El Apego no es magia, no es la solución, no es una fórmula, no es la clave de nada y no es adquirible o propio de competencias. El apego es soltarme de las exigencias, deberes-seres, culpas, fantasías, defensas y entregarme a un otro que me necesita pasajeramente, que depende en este momento y en una etapa de nuestras vidas de mí.  Pero me necesita a mí, a su madre, tal como soy, tal como encarné en el mundo, no la perfección de un Arcángel para poder recién ser feliz. El Apego es igual de natural que todo el resto de la existencia, y no depende solo de mí y lo que pueda “hacer”, sino más bien tiene que ver con la interacción entre este ser único que tengo en frente y mi persona como cuidadora, eso es todo. Y aquello requiere, más que cualquier cosa, sinceridad; con quien soy, con lo que siento, con lo que me ocurre y sí, especialmente con lo que yo también necesito. El Apego me requiere a mí como persona, como sujeto generador de semejante experiencia. Así como dice la instrucción en los aviones frente a cualquier emergencia: “primero asegúrese usted y luego asista a quien esté a su lado”. Por más egoísta que pueda parecerle a los más abnegados, es total y pura verdad: es muy poco lo que puedo hacer por un otro, sea cual sea la urgencia, si primero no estoy bien yo. Pues bien, la maternidad no es la excepción. Para que haya apego, bienestar, armonía y todas las bendiciones que anhelamos para nuestros hijos y nuestro entorno, primero tenemos que entrar en bonanza con nosotras mismas, en nuestra individualidad, feminidad, conciencia, corporalidad, emocionalidad y todo aquello que necesitamos genuinamente para estar en goce y centro de nuestra persona. Solo ahí puede darse el verdadero apego.
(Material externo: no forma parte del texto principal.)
(** X21 applies to the sample catalog at start-up, with the sample
    [[0; 2]]. *)
Lemma get_recommendation_metrics_content_witness :
  exists response app',
    get_recommendation_metrics Bag.fit Bag.transform Bag.cosine
      (fun v => Z.of_nat (List.length v)) cosine_binary64
      "content" [0%nat; 2%nat] (start Bag.vocabulary db_catalog)
    = (inl response, app')
    /\ m_total_products response = 3
    /\ "content"%string <> "collaborative"%string
    /\ m_algorithm response = "content_based"%string
    /\ m_coverage response = of_Z 100
    /\ m_avg_similarity_score response <> None
    /\ m_tfidf_features response <> None
    /\ exists rec df,
         content_recommender app' = Some rec
         /\ ContentBased.products_df rec = Some df
         /\ m_total_products response
            = Z.of_nat (List.length (ContentBased.rows df)).
Proof.
  eexists. eexists. split; [vm_compute; reflexivity|].
  split; [reflexivity|].
  eapply (@get_recommendation_metrics_content Bag.vocabulary Bag.fit
            Bag.transform Bag.cosine (fun v => Z.of_nat (List.length v))
            cosine_binary64 "content" [0%nat; 2%nat]
            (start Bag.vocabulary db_catalog)).
  vm_compute. reflexivity.
Defined.

(** X22.  A response of [GET /popular] on a coherent application lists
    [min(limit, catalog size)] products; [count] is that number; no entry
    has a [similarity_score]; and the [image_url] of an entry is the
    picsum address of its product id, whatever the catalog stores. *)
Theorem get_popular_products_response
        (vocabulary : Type) (fit : list string -> option vocabulary)
        (transform : vocabulary -> string -> list Qc)
        (limit : nat) (app app' : App vocabulary)
        (response : RecommendationResponse) :
  coherent app ->
  get_popular_products fit transform limit app = (inl response, app') ->
  r_algorithm response = "popularity_based"%string
  /\ r_count response = List.length (r_recommendations response)
  /\ r_count response
     = Nat.min limit (List.length (products (database app)))
  /\ forall item, In item (r_recommendations response) ->
       pr_similarity_score item = None
       /\ pr_image_url item = Some (picsum (pr_product_id item))
       /\ In (pr_product_id item) (map p_id (products (database app))).
Proof.
  intros Hc H. apply try_500_inl in H.
  apply hbind_inl in H. destruct H as [t [a1 [Hg H]]].
  pose proof (@get_content_recommender_coherent vocabulary fit transform
                app Hc) as [Hc1 Hd1].
  rewrite Hg in Hc1, Hd1. simpl in Hc1, Hd1.
  apply hbind_inl in H. destruct H as [popular [a2 [Hp H]]].
  inversion H; subst response; clear H. simpl.
  apply on_content_inl in Hp. destruct Hp as [rec [rec' [Hr [Hm _]]]].
  destruct Hc1 as [Hk _]. specialize (Hk rec Hr).
  unfold ContentBased.get_popular_products, bind, get, ret in Hm.
  injection Hm as <- _. rewrite Hk, Hd1.
  split; [reflexivity|]. split; [reflexivity|].
  split; [now rewrite !length_map, popularity_rank_length|].
  intros item Hi. apply in_map_iff in Hi. destruct Hi as [r [<- Hr']].
  apply in_map_iff in Hr'. destruct Hr' as [p [<- Hp]].
  simpl. repeat split. apply in_map. now apply popularity_rank_In in Hp.
Qed.

(** X22 applies to [db_three] at start-up with [limit = 2]. *)
Lemma get_popular_products_response_witness :
  exists response app',
    coherent (start Bag.vocabulary db_three)
    /\ get_popular_products Bag.fit Bag.transform 2
         (start Bag.vocabulary db_three)
       = (inl response, app')
    /\ map pr_product_id (r_recommendations response) = [1; 2]
    /\ r_algorithm response = "popularity_based"%string
    /\ r_count response = List.length (r_recommendations response)
    /\ r_count response
       = Nat.min 2 (List.length
                      (products (database (start Bag.vocabulary db_three))))
    /\ forall item, In item (r_recommendations response) ->
         pr_similarity_score item = None
         /\ pr_image_url item = Some (picsum (pr_product_id item))
         /\ In (pr_product_id item)
               (map p_id (products (database (start Bag.vocabulary
                                                     db_three)))).
Proof.
  assert (Hc : coherent (start Bag.vocabulary db_three))
    by (split; intros rec Hrec; discriminate).
  eexists. eexists. split; [exact Hc|].
  split; [vm_compute; reflexivity|].
  split; [reflexivity|].
  eapply (@get_popular_products_response Bag.vocabulary Bag.fit
            Bag.transform 2%nat (start Bag.vocabulary db_three) _ _ Hc).
  vm_compute. reflexivity.
Defined.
Ser madre hoy tiene más que ver con una experiencia genuina, espontánea, consecuencia de quién soy, de aquello que he batallado y construido, aquello que emana natural e instintivamente de mi cuerpo más que un rol fabricado y predeterminado por la mente social. Ser madre es un privilegio para una misma tanto como para los hijos, es una dimensión, un enorme arquetipo, quizás el más decisivo de la humanidad, el cual -si nos atrevemos a sacarlo del calabozo y camisa de fuerza patriarcal y cultural-, quizás logremos redimir hacia una de las experiencias más ancestrales y enriquecedoras que puede recibir como vivencia la humanidad; la Tierra Prometida del Paraíso Terrenal.